If industries gain management rights over the nation's forests, corporate
lawyers and public relations firms will inflate ownership aspects and then
massage the "sanctity of private property" principle to industrial advantage.

A free-marketer and charter forest advocate from the Foundation for Research
on Economics & the Environment (FREE) minced no words: "National Forest
Trusts would be charged to manage for the land's highest values." Highest
value here refers to cash value.

Regarding the suggestion that only a national forest or two will become
charter forests, there is also a lesson. Recreation Fee Demonstration (Fee
Demo) requires citizens to pay merely to park and hike on taxpayer-supported
federal land. Fee Demo began as a temporary demonstration, then was extended.
Now, it is a permanent part of the Bush administration's budget.

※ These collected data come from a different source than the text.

Definition temperatureChild (name : string) (number : string) (measured : Z) : nat -> Tree -> res (Tree * nat) :=
  child name (temperatureSensor, []) (tagged [(semtag "CommonNumberTag" number, Str name)])
    [createDefaultTemperatureMeasurementClusterServer (Num measured) Undefined Undefined; addRequired (temperatureSensor, [])].
Definition thermostatChild (name number areaTag room : string) : nat -> Tree -> res (Tree * nat) :=
  child name (thermostat, []) (tagged [(semtag "CommonNumberTag" number, Str name); (semtag "CommonAreaNamespaceTag" areaTag, Undefined)])
    [createDefaultThermostatClusterServer Undefined Undefined Undefined Undefined Undefined Undefined Undefined Undefined Undefined Undefined
       Undefined Undefined; addRequired (thermostat, []); userLabel "room" room].

Definition HeatPump (name serial : string) (o : object) (t : Tree) : res (Tree * nat) :=
  let g k := getField k o in
  '(t, r) ← energyDevice heatPump name serial "Matterbridge Heat Pump" "Grid"
    (energyServers (g "voltage") (g "current") (g "power") (param (g "energyImported") Null) Undefined ++
     managementServers "SpaceHeating" false (param (g "absMinPower") (Num 0)) (param (g "absMaxPower") (Num 0)))%list t;
  '(t, _) ← temperatureChild "FlowTemperature" "One" 4500 r t;
  '(t, _) ← temperatureChild "ReturnTemperature" "Two" 3500 r t;
  '(t, _) ← thermostatChild "LivingThermostat" "One" "LivingRoom" "Living Room" r t;
  '(t, _) ← thermostatChild "BedroomThermostat" "Two" "Bedroom" "Bedroom" r t;
  Ok (t, r).

Definition SolarPower (name serial : string) (o : object) (t : Tree) : res (Tree * nat) :=
  let g k := getField k o in
  energyDevice solarPower name serial "Matterbridge Solar Power" "Solar"
    (energyServers (g "voltage") (g "current") (g "power") (Num 0) (param (g "energyExported") (Num 0)) ++
     managementServers "SolarPv" true (param (g "absMinPower") (Num 0)) (param (g "absMaxPower") (Num 0)))%list t.

Definition SolarPower_addPanel (name : string) (tag : value) (o : object) : nat -> Tree -> res (Tree * nat) :=
  let g k := getField k o in
  child name (electricalSensor, []) (tagged [powerTag "Solar"; (tag, Undefined)])
    (energyServers (g "voltage") (g "current") (g "power") (Num 0) (param (g "energyExported") Null) ++
     [addRequired (electricalSensor, []); userLabel "panel" (strTake 16 name)])%list.

(** *** Sound and vision *)

Definition videoServers (o : object) : list (World -> World) :=
  [createDefaultPowerSourceWiredClusterServer Undefined; createOnOffClusterServer (param (getField "onOff" o) (Bool false));
   createDefaultMediaPlaybackClusterServer (param (getField "playbackState" o) (enum "PlaybackState" "NotPlaying")); createDefaultKeypadInputClusterServer].
Definition BasicVideoPlayer (name serial : string) (o : object) : Tree -> res (Tree * nat) :=
  single (basicVideoPlayer, [powerSource]) name serial "Matterbridge Basic Video Player" (videoServers o).
Definition CastingVideoPlayer (name serial : string) (o : object) : Tree -> res (Tree * nat) :=
  single (castingVideoPlayer, [powerSource]) name serial "Matterbridge Casting Video Player"
    (videoServers o ++ [createDefaultContentLauncherClusterServer])%list.

Definition Speaker (name serial : string) (muted : bool) (volume : option Z) : Tree -> res (Tree * nat) :=
  single (speaker, []) name serial "Matterbridge Speaker"
    [createOnOffClusterServer (Bool (negb muted)); createLevelControlClusterServer (Num (initialVolume volume)) Undefined].

(** ** The classes *)

Inductive DeviceClass :=
  | CAirConditioner | CBasicVideoPlayer | CBatteryStorage | CCastingVideoPlayer | CClosure | CClosurePanel | CCooktop | CDishwasher | CEvse
  | CExtractorHood | CHeatPump | CIrrigationSystem | CLaundryDryer | CLaundryWasher | CMicrowaveOven | COven | CRefrigerator
  | CRoboticVacuumCleaner | CSoilSensor | CSolarPower | CSpeaker | CWaterHeater.

(** [new Class(name, serial, ...)]; the other parameters by their names. *)
Definition construct (class : DeviceClass) : string -> string -> object -> Tree -> res (Tree * nat) :=
  match class with
  | CAirConditioner => AirConditioner | CBasicVideoPlayer => BasicVideoPlayer | CBatteryStorage => BatteryStorage
  | CCastingVideoPlayer => CastingVideoPlayer | CClosure => Closure | CClosurePanel => ClosurePanel
  | CCooktop => fun name serial _ => Cooktop name serial | CDishwasher => Dishwasher | CEvse => Evse | CExtractorHood => ExtractorHood
  | CHeatPump => HeatPump | CIrrigationSystem => IrrigationSystem | CLaundryDryer => LaundryDryer | CLaundryWasher => LaundryWasher
  | CMicrowaveOven => MicrowaveOven | COven => fun name serial _ => Oven name serial | CRefrigerator => Refrigerator
  | CRoboticVacuumCleaner => RoboticVacuumCleaner | CSoilSensor => SoilSensor | CSolarPower => SolarPower
  | CSpeaker => fun name serial o => Speaker name serial (truthy (getField "muted" o))
                  (match getField "volume" o with Num n => Some n | Undefined => Some 128 | _ => None end)
  | CWaterHeater => WaterHeater
  end.

(** What is added to a device. *)
Inductive Addition :=
  | Surface (name : string) (tagList : list value) (selected supported : value)
  | OvenCabinet (name : string) (tagList : list value) (o : object)
  | RefrigeratorCabinet (name : string) (tagList : list value) (o : object)
  | Panel (name : string) (tag : value) (o : object)
  | Zone (tag : value).

Definition add (a : Addition) : nat -> Tree -> res (Tree * nat) :=
  match a with
  | Surface name tagList selected supported => Cooktop_addSurface name tagList selected supported
  | OvenCabinet name tagList o => Oven_addCabinet name tagList o
  | RefrigeratorCabinet name tagList o => Refrigerator_addCabinet name tagList o
  | Panel name tag o => SolarPower_addPanel name tag o
  | Zone tag => IrrigationSystem_addZone tag
  end.
End Classes.
End Devices.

Situations that an informed public would not tolerate if introduced suddenly
are successful if advanced stepwise.

Likewise, the Charter Forest Plan, while beginning with a forest or two,
would surely grow in time to cover the national forest system. We are like
the frog that will remain in a pan of water if the temperature is raised but
slowly, and thus we get cooked.


The Charter Forest Plan transforms nature into commodity. The people's
forests would become mere production units. Producing what? Why, whatever
yields the most money -- whether trees, minerals, game, Jeep trails or
family-fun operations.

After generations of supporting these forests with federal taxes, citizens
would quickly become mere customers seeing price tags on every use.

With its frank invitation for "the creative efforts of environmental
entrepreneurs," the Charter Forest Plan sets the stage for a transfer of
control of the people's forests from the larger representative government to
private industry.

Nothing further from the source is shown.